Department of Pediatrics and Adolescent Medicine, Medical University of Vienna, Vienna, Austria.
Cancer Rep (Hoboken). 2021 Oct;4(5):e1375. doi: 10.1002/cnr2.1375. Epub 2021 Mar 23.
Management of pediatric post-transplantation lymphoproliferative disorder (PTLD) after hematopoietic stem cell (HSCT) and solid organ transplantation (SOT) is challenging.
This study of 34 PTLD patients up to 19-years old diagnosed in Austria from 2000 to 2018 aimed at assessing initial characteristics, therapy, response, and outcome as well as prognostic markers of this rare pediatric disease.
A retrospective data analysis was performed. Types of allografts were kidney (n = 12), liver (n = 7), heart (n = 5), hematopoietic stem cells (n = 4), lungs (n = 2), multi-visceral (n = 2), small intestine (n = 1), and vessels (n = 1).

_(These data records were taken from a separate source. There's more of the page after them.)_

Lemma org_updated_tenant db o u d : db_wf db → tenant_inv db → o ∈ t_orgs db →
  let db' := mkDB (update_rows (λ x, bool_decide (x = o)) (upd_desc d u) (t_orgs db)) (t_folders db)
               (t_projects db) (t_events db) (t_statuses db) in
  db_wf db' → tenant_inv db'.
Proof.
  intros Hwf Ht Ho db' Hwf' p Hp Hpd. destruct (Ht p Hp Hpd) as (o' & Ho' & Hod).
  apply project_org_spec in Ho' as (g & Hg & Hgk & Ho' & Hok); [|done].
  exists (if bool_decide (o' = o) then upd_desc d u o' else o'). split.
  - apply project_org_spec; [done|]. exists g. split_and!; [done|done| |].
    + simpl. apply elem_of_update_rows. eauto.
    + by case_bool_decide.
  - by case_bool_decide.
Qed.
Lemma org_updated_inv db o u d : store_inv db → o ∈ t_orgs db →
  let db' := mkDB (update_rows (λ x, bool_decide (x = o)) (upd_desc d u) (t_orgs db)) (t_folders db)
               (t_projects db) (t_events db) (t_statuses db) in
  db_wf db' → store_inv db'.
Proof.
  intros [Hwf [L1 L2 L3 L4] Ht] Ho db' Hwf'. split; [done| |by apply org_updated_tenant].
  split; simpl; [by rewrite update_rows_fmap|by rewrite select_update_rows|done|done].
Qed.

Lemma org_deleted_tenant db o ps now u projs evs : db_wf db → tenant_inv db → o ∈ t_orgs db →
  (∀ p, p ∈ ps ↔ p ∈ t_projects db ∧ Project_DeletedAt p = None ∧ project_org db p = Some o) →
  Forall2 (soft_deleted (Project_ID <$> ps) now) (t_projects db) projs →
  let db' := mkDB (update_rows (λ x, bool_decide (x = o)) (upd_deleted now u) (t_orgs db)) (t_folders db)
               projs evs (t_statuses db) in
  db_wf db' → tenant_inv db'.
Proof.
  intros Hwf Ht Ho Hps Hproj db' Hwf' p' Hp' Hpd. destruct (Forall2_elem_r _ _ _ _ Hproj Hp') as (p & Hp & Hs).
  unfold soft_deleted in Hs. case_decide as Hin; [by destruct Hs as [? ->]|]. subst p'.
  destruct (Ht p Hp Hpd) as (o' & Ho' & Hod).
  assert (o' ≠ o) as Hne.
  { intros ->. apply Hin, list_elem_of_fmap_2, Hps. done. }
  exists o'. split; [|done]. apply project_org_spec in Ho' as (g & Hg & Hgk & Ho' & Hok); [|done].
  apply project_org_spec; [done|]. exists g. split_and!; [done|done| |done].
  simpl. apply elem_of_update_rows. exists o'. by rewrite bool_decide_eq_false_2.
Qed.
Lemma org_deleted_inv db o ps now u projs evs e :
  store_inv db → o ∈ t_orgs db → Org_DeletedAt o = None → NoDup ps →
  (∀ p, p ∈ ps ↔ p ∈ t_projects db ∧ Project_DeletedAt p = None ∧ project_org db p = Some o) →
  Forall2 (soft_deleted (Project_ID <$> ps) now) (t_projects db) projs →
  Forall2 (λ p, is_project_event "deleted" p (Some o) (folder_id db p)) ps evs →
  is_org_event "deleted" o e →
  let db' := mkDB (update_rows (λ x, bool_decide (x = o)) (upd_deleted now u) (t_orgs db)) (t_folders db)
               projs (t_events db ++ evs ++ [e]) (t_statuses db) in
  db_wf db' → store_inv db'.
Proof.
  intros [Hwf [L1 L2 L3 L4] Ht] Ho Hact Hnd Hps Hproj Hevs He db' Hwf'.
  assert (NoDup (Project_ID <$> ps)) as Hids.
  { apply NoDup_fmap_2_strong; [|done]. intros p q Hp Hq Heq.
    apply Hps in Hp as (? & _), Hq as (? & _). by apply (project_id_unique db). }
  split; [done| |by apply (org_deleted_tenant db o ps now)].
  split; simpl; rewrite !announced_app, (announced_projects _ _ _ _ _ _ _ Hevs), (announced_org _ _ _ _ _ He);
    simpl; rewrite ?app_nil_r.
  - by rewrite update_rows_fmap.
  - rewrite L2. symmetry. apply gone_one; [apply Hwf|done|by unfold org_gone; rewrite Hact| |done|done].
    intros x. apply bool_decide_eq_true.
  - by rewrite (soft_deleted_keeps _ _ _ _ Hproj).
  - rewrite L4. symmetry. apply (gone_batch ps now); [apply Hwf|done| |done].
    intros p (? & ? & _)%Hps. done.
Qed.

Lemma project_created_tenant db o f p evs : db_wf db → tenant_inv db → o ∈ t_orgs db → Org_DeletedAt o = None →
  default_folder db o f → Project_folder_projects p = Folder_ID f →
  let db' := mkDB (t_orgs db) (t_folders db) (t_projects db ++ [p]) evs (t_statuses db) in
  db_wf db' → tenant_inv db'.
Proof.
  intros Hwf Ht Ho Hact (Hf & _ & Hfo) Hpf db' Hwf' q [Hq|Hq]%elem_of_app Hqd.
  - destruct (Ht q Hq Hqd) as (o' & Ho' & Hod). exists o'. split; [|done].
    apply project_org_spec in Ho' as (g & ? & ? & ? & ?); [|done]. apply project_org_spec; [done|]. eauto.
  - apply list_elem_of_singleton in Hq as ->. exists o. split; [|done].
    apply project_org_spec; [done|]. exists f. by split_and!.
Qed.
Lemma project_created_inv db o f p e : store_inv db → o ∈ t_orgs db → Org_DeletedAt o = None →
  default_folder db o f → Project_DeletedAt p = None → Project_folder_projects p = Folder_ID f →
  is_project_event "created" p (Some o) (Some (Folder_ID f)) e →
  let db' := mkDB (t_orgs db) (t_folders db) (t_projects db ++ [p]) (t_events db ++ [e]) (t_statuses db) in
  db_wf db' → store_inv db'.
Proof.
  intros [Hwf [L1 L2 L3 L4] Ht] Ho Hact Hf Hpd Hpf He db' Hwf'. split; [done| |by apply (project_created_tenant db o f)].
  split; simpl; rewrite announced_app, (announced_project _ _ _ _ _ _ _ He); simpl; rewrite ?app_nil_r; try done.
  - by rewrite L3, fmap_app.
  - assert (project_gone p = false) as Hg by (unfold project_gone; by rewrite Hpd).
    rewrite L4, select_app. simpl. rewrite Hg. by rewrite app_nil_r.
Qed.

Eighteen/34 were classified as monomorphic PTLD, with DLBCL accounting for 15 cases. Polymorphic disease occurred in nine, and non-destructive lesions in six cases. One patient had a non-classifiable PTLD. Thirteen/34 patients are surviving event-free in first remission (non-destructive, n = 4/6; polymorphic, n = 4/9; monomorphic, n = 6/18). Fourteen/34 patients lacked complete response to first-line therapy, of whom seven died. Four/34 patients relapsed, of whom two died. In 3/34 patients, death occurred as a first event. The 5-year overall and event-free survival rates were 64% ± 9% and 35% ± 9% for the whole cohort. Among all parameters analyzed, only malignant disease as the indication for transplantation had a significantly poor influence on survival.

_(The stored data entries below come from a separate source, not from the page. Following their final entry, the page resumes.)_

(* ===== verification/ApiGuard.v ===== *)
(** * Who may call what

    The chains of middlewares of [Router], endpoint by endpoint: an external
    request without a valid token is answered 401 and one without the role of its
    endpoint 403, before any handler runs; an internal one needs the shared token. *)

From S2P Require Import Prelude GoStd Monad EntSchema Sqlgraph EntQuery EntMutation Config Store.
From S2P Require Import Backend Http Auth Api Logic AuthSpec.

(** The role each external endpoint requires of a caller who is not [admin]. *)
Definition verb_of (e : Endpoint) : string :=
  match e with
  | EpPutOrg | EpPutProject => "write"
  | EpDeleteOrg | EpDeleteProject => "delete"
  | _ => "read"
  end.
Definition is_org_route (e : Endpoint) : bool :=
  match e with EpListOrgs | EpGetOrg | EpPutOrg | EpDeleteOrg | EpGetOrgStatus => true | _ => false end.

Section guard.
Context `{UUIDLib} `{StoreBackend} `{Chi} `{!UUIDLaws} `{!ChiLaws} (h : APIHandler).

Definition permitted (e : Endpoint) (roles : list string) : Prop :=
  "admin" ∈ roles ∨
  if is_org_route e then "org-" +:+ verb_of e +:+ "-role" ∈ roles
  else project_role_held roles (verb_of e) ∨ (endpoint_method e = MethodGet ∧ member_role roles).

Lemma authorized_permitted e name id user roles names : endpoint_group e = External →
  authorized (mkAuthContext user roles (extractOrgUUIDs roles) names)
    (endpoint_path e name id) (endpoint_method e) = true ↔ permitted e roles.
Proof.
  intros He. unfold authorized, permitted. simpl. rewrite <- hasRole_elem.
  destruct (hasRole roles "admin"); [by split; [left|]|].
  destruct (is_org_route e) eqn:Ho.
  - assert (isOrgEndpoint (endpoint_path e name id) = true) as -> by (by destruct e).
    trans ("org-" +:+ verb_of e +:+ "-role" ∈ roles); [|naive_solver].
    rewrite <- hasRole_elem. by destruct e.
  - assert (isOrgEndpoint (endpoint_path e name id) = false ∧
            isProjectEndpoint (endpoint_path e name id) = true) as [-> ->] by (by destruct e).
    rewrite checkProjectAuthz_ok. split.
    + intros [(verb & Hm & Hr)|[Hm Hr]]; [|by auto]. right. left. set_unfold in Hm.
      destruct e; try done; naive_solver.
    + intros [?|[Hr|?]]; [done| |by right]. left. exists (verb_of e). split; [|done].
      destruct e; try done; set_solver.
Qed.

(** the claims of a request with a well-formed header and a valid token *)
Definition request_claims (Validate : string → error + MapClaims) (r : Request) : option MapClaims :=
  token ← bearer_token (Header_Get r "Authorization");
  match Validate token with inl _ => None | inr claims => Some claims end.

Definition auth_context (claims : MapClaims) (names : list string) : AuthContext :=
  let roles := extractRolesFromClaims claims in
  mkAuthContext (default "" (as_string (member "preferred_username" claims))) roles
    (extractOrgUUIDs roles) names.

Lemma Router_guard Validate e name id r w :
  h_jwtValidator h = Some Validate →
  find_route (r_method r) (r_path r) = RouteFound e name id → endpoint_group e = External →
  match request_claims Validate r with
  | None => ∃ msg, Router h r w = (inr (writeError StatusUnauthorized msg), w)
  | Some claims =>
      let roles := extractRolesFromClaims claims in
      ∃ names w', resolve_names (extractOrgUUIDs roles) w = (inr names, w') ∧
        ((permitted e roles ∧ Router h r w =
           DeletionCheckMiddleware (endpoint_handler h e)
             (with_auth (auth_context claims names) (with_params name id r)) w') ∨
         (¬ permitted e roles ∧
           Router h r w = (inr (writeError StatusForbidden "insufficient permissions"), w')))
  end.
Proof.
  intros Hv Hf He. pose proof (route_found _ _ _ _ _ Hf) as [Hm Hp].
  unfold Router, serve, external_chain. rewrite Hf, He, Hv. unfold AuthnMiddleware, request_claims.
  change (Header_Get (with_params name id r) "Authorization") with (Header_Get r "Authorization").
  destruct (String.eqb_spec (Header_Get r "Authorization") "") as [->|_]; [by eexists|].
  destruct (bearer_token _) as [token|]; simpl; [|by eexists].
  destruct (Validate token) as [err|claims]; [by eexists|]. cbv zeta.
  set (roles := extractRolesFromClaims claims).
  assert (∃ names w', resolve_names (extractOrgUUIDs roles) w = (inr names, w')) as (names & w' & Hn).
  { unfold resolve_names. destruct (0 <? _)%nat; [|by eexists _, _].
    unfold mbind, EM_bind, try, mret, EM_ret. destruct (sb_GetOrgNamesByUUIDs _ w) as [[] ?]; by eexists _, _. }
  exists names, w'. split; [done|]. unfold mbind, EM_bind. rewrite Hn.
  unfold AuthzMiddleware. simpl. rewrite Hm, Hp.
  pose proof (authorized_permitted e name id (default "" (as_string (member "preferred_username" claims)))
    roles names He) as Ha.
  destruct (authorized _ _ _); simpl; [left|right]; (split; [|done]).
  - by apply Ha.
  - intros ?%Ha. done.
Qed.

(** C8: with authentication on, every external request without a well-formed
    bearer header or a token the validator accepts is answered 401 and touches
    nothing; one whose roles do not permit its endpoint is answered 403 after the
    lookup of its org names, nothing more; otherwise the request goes on to the
    deletion check and its handler, with the context of its own token. *)
Theorem Router_external_guard Validate e name id r w :
  h_jwtValidator h = Some Validate →
  find_route (r_method r) (r_path r) = RouteFound e name id → endpoint_group e = External →
  match request_claims Validate r with
  | None => ∃ msg, Router h r w = (inr (writeError StatusUnauthorized msg), w)
  | Some claims =>
      let roles := extractRolesFromClaims claims in
      ∃ names w', resolve_names (extractOrgUUIDs roles) w = (inr names, w') ∧
        ((permitted e roles ∧ Router h r w =
           DeletionCheckMiddleware (endpoint_handler h e)
             (with_auth (auth_context claims names) (with_params name id r)) w') ∨
         (¬ permitted e roles ∧
           Router h r w = (inr (writeError StatusForbidden "insufficient permissions"), w')))
  end.
Proof. apply Router_guard. Qed.

(** an internal request is answered 401, touching nothing, unless the shared
    token is empty or the request carries it; then its handler runs. *)
Theorem Router_internal_guard e name id r w :
  find_route (r_method r) (r_path r) = RouteFound e name id → endpoint_group e = Internal →
  Router h r w =
    if decide (h_internalToken h = "" ∨ Header_Get r "X-Internal-Token" = h_internalToken h)
    then endpoint_handler h e (with_params name id r) w
    else (inr (writeError StatusUnauthorized "unauthorized"), w).
Proof.
  intros Hf He. unfold Router, serve, InternalAuthMiddleware. rewrite Hf, He.
  change (Header_Get (with_params name id r) "X-Internal-Token") with (Header_Get r "X-Internal-Token").
  destruct (String.eqb_spec (h_internalToken h) ""), (String.eqb_spec (Header_Get r "X-Internal-Token") (h_internalToken h));
    simpl; destruct (decide _) as [Hd|Hd]; try done; naive_solver.
Qed.
End guard.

This study shows PTLD still to be a major cause of mortality following SOT or HSCT in children. A continued understanding of the molecular biology of the disease shall allow to decrease treatment intensity for lower risk patients and to identify patients who may benefit from newer therapy approaches to improve outcome and decrease morbidity.
造血干细胞(HSCT)和实体器官移植(SOT)后儿童移植后淋巴组织增生性疾病(PTLD)的治疗具有挑战性。
本研究回顾性分析了 2000 年至 2018 年在奥地利诊断的 34 例 19 岁以下的 PTLD 患者,旨在评估这种罕见儿科疾病的初始特征、治疗、反应和结果以及预后标志物。
进行了回顾性数据分析。同种异体移植物的类型为肾脏(n=12)、肝脏(n=7)、心脏(n=5)、造血干细胞(n=4)、肺(n=2)、多脏器(n=2)、小肠(n=1)和血管(n=1)。34 例中的 18 例被归类为单形性 PTLD,其中 15 例为弥漫性大 B 细胞淋巴瘤。9 例为多形性疾病,6 例为非破坏性病变。1 例患者为非典型性 PTLD。34 例患者中有 13 例在首次缓解中无事件生存(非破坏性,n=4/6;多形性,n=4/9;单形性,n=6/18)。14 例患者对一线治疗无完全反应,其中 7 例死亡。34 例中有 4 例患者复发,其中 2 例死亡。在 34 例患者中,有 3 例患者死亡为首发事件。全组 5 年总生存率和无事件生存率分别为 64%±9%和 35%±9%。在分析的所有参数中,只有恶性疾病作为移植适应证对生存有显著不良影响。
本研究表明,PTLD 仍然是儿童 SOT 或 HSCT 后死亡的主要原因。对疾病分子生物学的进一步了解,将允许降低低危患者的治疗强度,并确定可能受益于新治疗方法的患者,以改善预后并降低发病率。